• [Task] Search the records below for the string "level", and report each line that contains it.
(Working data Opens)
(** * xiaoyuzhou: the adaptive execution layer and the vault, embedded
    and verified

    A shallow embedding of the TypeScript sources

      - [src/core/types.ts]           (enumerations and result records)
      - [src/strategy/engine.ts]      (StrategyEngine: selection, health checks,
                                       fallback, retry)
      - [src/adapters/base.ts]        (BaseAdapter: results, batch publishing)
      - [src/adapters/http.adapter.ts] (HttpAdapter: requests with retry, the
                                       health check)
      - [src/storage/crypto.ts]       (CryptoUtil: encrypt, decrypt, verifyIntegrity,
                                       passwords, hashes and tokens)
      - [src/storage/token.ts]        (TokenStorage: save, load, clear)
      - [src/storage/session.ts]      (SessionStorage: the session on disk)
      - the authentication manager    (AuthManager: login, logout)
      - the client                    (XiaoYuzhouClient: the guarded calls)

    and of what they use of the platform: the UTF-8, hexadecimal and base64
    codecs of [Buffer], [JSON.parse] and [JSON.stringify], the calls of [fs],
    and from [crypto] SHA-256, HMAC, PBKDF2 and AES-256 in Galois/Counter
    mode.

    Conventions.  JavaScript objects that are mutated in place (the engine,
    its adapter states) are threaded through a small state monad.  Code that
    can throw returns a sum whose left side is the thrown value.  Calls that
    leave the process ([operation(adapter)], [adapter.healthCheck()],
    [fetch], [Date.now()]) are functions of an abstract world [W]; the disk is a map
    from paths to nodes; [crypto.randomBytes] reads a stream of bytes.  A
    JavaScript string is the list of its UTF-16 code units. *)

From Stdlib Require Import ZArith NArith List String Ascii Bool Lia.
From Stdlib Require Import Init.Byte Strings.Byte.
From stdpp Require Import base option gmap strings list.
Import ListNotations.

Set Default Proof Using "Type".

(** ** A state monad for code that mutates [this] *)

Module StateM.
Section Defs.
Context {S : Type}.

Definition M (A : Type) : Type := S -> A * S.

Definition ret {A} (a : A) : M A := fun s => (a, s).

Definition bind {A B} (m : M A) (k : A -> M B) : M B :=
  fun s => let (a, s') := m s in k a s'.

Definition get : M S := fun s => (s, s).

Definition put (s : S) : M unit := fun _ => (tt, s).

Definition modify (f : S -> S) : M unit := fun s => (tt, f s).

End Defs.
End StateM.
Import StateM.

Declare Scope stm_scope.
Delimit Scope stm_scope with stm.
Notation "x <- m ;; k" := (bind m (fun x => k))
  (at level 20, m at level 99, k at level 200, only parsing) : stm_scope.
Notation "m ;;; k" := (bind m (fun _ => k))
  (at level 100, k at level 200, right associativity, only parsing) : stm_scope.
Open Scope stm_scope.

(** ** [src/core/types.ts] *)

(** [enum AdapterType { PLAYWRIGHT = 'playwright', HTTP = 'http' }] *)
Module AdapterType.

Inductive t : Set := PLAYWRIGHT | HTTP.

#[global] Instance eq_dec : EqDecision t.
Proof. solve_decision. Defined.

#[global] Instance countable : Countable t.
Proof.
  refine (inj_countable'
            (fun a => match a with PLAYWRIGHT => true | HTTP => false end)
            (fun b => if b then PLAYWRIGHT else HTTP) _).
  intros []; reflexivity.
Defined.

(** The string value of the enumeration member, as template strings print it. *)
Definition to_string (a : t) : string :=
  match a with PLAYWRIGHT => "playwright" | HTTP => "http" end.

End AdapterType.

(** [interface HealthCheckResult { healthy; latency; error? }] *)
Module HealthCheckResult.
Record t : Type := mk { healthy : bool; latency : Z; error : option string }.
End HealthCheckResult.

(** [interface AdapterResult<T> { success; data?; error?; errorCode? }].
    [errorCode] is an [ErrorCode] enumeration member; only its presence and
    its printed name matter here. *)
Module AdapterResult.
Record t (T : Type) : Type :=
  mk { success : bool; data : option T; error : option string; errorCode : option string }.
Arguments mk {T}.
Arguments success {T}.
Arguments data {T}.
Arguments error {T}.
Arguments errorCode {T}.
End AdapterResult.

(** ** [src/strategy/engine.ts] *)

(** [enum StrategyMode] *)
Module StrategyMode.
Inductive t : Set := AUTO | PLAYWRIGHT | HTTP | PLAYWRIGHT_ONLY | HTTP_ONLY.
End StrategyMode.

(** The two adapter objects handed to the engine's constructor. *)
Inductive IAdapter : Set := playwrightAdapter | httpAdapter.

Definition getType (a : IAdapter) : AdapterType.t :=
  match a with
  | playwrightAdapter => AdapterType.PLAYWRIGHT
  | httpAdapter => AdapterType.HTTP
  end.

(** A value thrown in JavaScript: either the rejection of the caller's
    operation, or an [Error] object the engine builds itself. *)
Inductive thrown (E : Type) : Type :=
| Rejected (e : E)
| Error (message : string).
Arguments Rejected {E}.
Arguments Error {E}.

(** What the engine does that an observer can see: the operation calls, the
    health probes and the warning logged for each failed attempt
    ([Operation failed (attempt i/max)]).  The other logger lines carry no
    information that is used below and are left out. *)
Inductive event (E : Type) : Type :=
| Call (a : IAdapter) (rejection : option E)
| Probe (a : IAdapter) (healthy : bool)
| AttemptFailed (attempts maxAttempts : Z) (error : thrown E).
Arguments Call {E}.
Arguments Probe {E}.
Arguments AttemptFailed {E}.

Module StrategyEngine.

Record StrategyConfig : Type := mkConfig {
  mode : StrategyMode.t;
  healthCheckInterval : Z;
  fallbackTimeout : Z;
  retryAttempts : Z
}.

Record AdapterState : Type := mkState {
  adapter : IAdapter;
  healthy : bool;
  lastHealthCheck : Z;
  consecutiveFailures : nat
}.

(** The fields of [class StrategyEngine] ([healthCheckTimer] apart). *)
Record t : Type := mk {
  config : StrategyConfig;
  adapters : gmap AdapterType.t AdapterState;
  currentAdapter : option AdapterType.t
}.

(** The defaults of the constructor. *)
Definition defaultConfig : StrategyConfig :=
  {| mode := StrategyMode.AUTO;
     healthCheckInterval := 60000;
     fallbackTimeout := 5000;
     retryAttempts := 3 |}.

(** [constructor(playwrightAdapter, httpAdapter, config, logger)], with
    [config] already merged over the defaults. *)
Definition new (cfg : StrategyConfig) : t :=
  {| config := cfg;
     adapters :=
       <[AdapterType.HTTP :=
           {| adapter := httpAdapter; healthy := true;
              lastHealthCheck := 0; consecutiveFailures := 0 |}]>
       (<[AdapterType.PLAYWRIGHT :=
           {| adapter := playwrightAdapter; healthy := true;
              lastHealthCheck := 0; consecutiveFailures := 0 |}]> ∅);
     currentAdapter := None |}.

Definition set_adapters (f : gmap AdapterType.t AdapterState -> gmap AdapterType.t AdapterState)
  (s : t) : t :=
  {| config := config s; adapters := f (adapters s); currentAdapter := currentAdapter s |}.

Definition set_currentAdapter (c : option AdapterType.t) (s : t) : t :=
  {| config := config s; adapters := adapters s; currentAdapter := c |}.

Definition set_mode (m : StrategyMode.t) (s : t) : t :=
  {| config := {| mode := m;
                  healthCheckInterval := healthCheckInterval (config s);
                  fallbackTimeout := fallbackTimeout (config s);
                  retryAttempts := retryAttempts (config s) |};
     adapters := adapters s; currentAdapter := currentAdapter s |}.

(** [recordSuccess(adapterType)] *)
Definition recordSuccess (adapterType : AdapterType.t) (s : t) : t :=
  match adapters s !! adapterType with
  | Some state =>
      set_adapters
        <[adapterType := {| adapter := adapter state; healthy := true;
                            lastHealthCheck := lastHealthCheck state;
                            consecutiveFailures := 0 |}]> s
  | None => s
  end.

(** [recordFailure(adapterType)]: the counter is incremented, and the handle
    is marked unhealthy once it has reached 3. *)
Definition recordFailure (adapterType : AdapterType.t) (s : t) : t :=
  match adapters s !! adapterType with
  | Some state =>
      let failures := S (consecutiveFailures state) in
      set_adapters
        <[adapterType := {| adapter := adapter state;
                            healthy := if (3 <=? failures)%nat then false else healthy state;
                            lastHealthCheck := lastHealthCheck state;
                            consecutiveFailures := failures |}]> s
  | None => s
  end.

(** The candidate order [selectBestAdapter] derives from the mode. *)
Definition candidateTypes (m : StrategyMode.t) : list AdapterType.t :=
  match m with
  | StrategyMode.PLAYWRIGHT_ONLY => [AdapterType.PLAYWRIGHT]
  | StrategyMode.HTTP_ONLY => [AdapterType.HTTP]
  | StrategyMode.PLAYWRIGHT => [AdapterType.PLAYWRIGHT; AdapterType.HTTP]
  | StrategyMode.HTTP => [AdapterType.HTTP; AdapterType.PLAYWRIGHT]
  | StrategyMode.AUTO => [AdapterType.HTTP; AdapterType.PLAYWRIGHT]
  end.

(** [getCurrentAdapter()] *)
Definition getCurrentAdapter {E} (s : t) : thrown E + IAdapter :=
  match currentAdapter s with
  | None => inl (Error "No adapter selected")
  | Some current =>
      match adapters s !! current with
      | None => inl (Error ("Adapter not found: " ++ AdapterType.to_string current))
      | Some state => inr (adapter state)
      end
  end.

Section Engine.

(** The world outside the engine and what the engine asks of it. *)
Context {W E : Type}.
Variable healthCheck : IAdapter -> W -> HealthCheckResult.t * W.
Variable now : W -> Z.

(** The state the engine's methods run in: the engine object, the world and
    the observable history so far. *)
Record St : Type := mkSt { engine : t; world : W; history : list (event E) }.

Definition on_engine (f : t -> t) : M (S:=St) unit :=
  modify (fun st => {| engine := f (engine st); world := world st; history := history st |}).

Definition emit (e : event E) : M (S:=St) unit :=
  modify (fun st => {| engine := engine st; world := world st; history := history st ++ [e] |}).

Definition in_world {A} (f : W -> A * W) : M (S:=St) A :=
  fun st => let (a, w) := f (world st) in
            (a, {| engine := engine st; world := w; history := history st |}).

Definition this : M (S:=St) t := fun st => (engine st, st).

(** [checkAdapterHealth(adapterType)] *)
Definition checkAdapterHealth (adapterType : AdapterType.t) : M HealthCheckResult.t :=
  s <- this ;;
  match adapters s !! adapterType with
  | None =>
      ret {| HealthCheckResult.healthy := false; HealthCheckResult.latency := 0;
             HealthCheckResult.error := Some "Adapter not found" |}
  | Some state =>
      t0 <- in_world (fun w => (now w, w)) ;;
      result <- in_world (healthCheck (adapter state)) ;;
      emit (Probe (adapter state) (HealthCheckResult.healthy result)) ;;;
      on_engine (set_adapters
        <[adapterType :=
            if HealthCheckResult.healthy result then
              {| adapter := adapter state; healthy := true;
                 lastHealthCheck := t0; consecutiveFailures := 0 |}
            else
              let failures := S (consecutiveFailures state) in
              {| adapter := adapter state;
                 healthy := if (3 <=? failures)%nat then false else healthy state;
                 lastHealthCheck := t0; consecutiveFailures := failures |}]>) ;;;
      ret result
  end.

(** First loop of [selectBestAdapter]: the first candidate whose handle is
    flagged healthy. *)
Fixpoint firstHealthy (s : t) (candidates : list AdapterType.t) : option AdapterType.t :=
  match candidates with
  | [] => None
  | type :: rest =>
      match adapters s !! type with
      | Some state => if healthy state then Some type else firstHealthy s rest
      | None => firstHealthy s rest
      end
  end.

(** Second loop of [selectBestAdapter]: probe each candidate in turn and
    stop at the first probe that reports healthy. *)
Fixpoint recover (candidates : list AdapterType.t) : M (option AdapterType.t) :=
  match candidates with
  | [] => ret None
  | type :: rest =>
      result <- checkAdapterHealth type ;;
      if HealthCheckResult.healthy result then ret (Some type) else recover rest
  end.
(Working data Closes)
(Working data Opens)
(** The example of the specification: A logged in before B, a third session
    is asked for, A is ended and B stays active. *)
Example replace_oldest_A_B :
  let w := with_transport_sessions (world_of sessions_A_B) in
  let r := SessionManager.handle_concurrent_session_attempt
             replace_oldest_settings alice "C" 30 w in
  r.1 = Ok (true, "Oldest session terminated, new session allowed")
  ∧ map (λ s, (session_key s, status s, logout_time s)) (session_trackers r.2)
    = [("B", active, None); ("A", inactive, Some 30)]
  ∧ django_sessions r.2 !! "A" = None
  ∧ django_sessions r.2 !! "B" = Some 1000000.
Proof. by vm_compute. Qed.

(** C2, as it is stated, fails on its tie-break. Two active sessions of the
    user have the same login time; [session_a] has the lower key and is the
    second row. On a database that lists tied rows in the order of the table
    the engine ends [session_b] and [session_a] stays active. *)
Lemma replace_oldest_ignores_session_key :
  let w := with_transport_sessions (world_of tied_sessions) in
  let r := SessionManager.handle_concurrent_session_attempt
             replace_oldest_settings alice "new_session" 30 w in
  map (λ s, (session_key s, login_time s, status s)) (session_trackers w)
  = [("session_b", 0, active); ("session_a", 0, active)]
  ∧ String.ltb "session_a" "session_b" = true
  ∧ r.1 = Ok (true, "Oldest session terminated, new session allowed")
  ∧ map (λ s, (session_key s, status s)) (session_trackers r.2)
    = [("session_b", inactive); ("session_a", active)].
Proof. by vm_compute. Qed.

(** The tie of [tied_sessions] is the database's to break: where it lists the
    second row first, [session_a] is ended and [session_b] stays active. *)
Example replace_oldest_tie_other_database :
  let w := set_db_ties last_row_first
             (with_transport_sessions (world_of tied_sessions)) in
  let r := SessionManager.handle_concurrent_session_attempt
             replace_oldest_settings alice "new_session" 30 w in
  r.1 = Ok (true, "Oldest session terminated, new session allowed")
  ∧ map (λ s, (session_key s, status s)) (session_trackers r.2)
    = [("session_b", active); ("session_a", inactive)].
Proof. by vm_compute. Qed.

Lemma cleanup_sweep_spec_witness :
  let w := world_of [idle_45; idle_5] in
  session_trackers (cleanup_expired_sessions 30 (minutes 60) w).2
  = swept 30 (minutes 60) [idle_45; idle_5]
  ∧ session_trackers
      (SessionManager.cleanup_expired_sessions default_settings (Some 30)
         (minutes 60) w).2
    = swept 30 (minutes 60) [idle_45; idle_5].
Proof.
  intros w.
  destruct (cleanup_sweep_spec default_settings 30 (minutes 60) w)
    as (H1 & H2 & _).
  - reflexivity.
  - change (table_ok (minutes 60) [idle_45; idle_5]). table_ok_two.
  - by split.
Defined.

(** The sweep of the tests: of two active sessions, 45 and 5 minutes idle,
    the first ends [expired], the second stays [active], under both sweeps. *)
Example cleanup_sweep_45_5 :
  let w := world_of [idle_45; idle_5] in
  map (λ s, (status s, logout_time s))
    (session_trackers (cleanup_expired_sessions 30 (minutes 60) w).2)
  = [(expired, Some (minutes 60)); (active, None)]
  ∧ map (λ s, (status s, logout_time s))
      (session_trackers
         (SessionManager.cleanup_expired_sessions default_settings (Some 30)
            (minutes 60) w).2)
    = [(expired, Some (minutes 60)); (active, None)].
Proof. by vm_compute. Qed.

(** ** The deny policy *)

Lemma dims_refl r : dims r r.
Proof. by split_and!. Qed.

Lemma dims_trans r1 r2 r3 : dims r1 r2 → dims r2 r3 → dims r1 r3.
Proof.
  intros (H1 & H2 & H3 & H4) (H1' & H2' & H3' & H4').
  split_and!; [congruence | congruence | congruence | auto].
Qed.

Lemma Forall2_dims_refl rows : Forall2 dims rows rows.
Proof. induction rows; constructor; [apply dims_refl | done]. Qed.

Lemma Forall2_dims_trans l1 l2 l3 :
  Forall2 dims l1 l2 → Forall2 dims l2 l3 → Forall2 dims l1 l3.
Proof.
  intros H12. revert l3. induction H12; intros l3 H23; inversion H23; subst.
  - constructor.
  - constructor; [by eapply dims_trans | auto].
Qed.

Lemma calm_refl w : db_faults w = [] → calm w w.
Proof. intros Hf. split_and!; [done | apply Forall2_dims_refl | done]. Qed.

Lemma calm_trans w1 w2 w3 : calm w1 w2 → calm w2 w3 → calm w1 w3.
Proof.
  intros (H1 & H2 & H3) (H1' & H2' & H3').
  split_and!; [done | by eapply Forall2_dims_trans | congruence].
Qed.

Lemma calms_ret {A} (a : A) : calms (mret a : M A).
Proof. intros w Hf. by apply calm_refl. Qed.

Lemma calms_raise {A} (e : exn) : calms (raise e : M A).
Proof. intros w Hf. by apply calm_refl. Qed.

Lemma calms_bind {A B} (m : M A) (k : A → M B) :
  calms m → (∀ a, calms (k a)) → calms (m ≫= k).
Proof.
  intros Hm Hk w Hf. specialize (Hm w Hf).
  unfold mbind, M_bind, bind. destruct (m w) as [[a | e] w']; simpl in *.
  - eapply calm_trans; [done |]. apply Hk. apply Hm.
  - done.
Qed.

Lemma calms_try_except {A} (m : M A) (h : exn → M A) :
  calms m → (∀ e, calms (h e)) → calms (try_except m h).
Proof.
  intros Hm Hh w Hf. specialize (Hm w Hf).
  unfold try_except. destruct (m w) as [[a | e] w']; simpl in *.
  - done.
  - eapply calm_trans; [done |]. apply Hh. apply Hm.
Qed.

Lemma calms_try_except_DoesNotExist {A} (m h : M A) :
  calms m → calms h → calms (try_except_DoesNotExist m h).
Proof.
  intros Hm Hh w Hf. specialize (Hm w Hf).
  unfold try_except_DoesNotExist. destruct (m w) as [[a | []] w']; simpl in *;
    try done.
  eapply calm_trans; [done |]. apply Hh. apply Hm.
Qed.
(Working data Closes)
• [Task output]
  (at level 20, m at level 99, k at level 200, only parsing) : stm_scope.
  (at level 100, k at level 200, right associativity, only parsing) : stm_scope.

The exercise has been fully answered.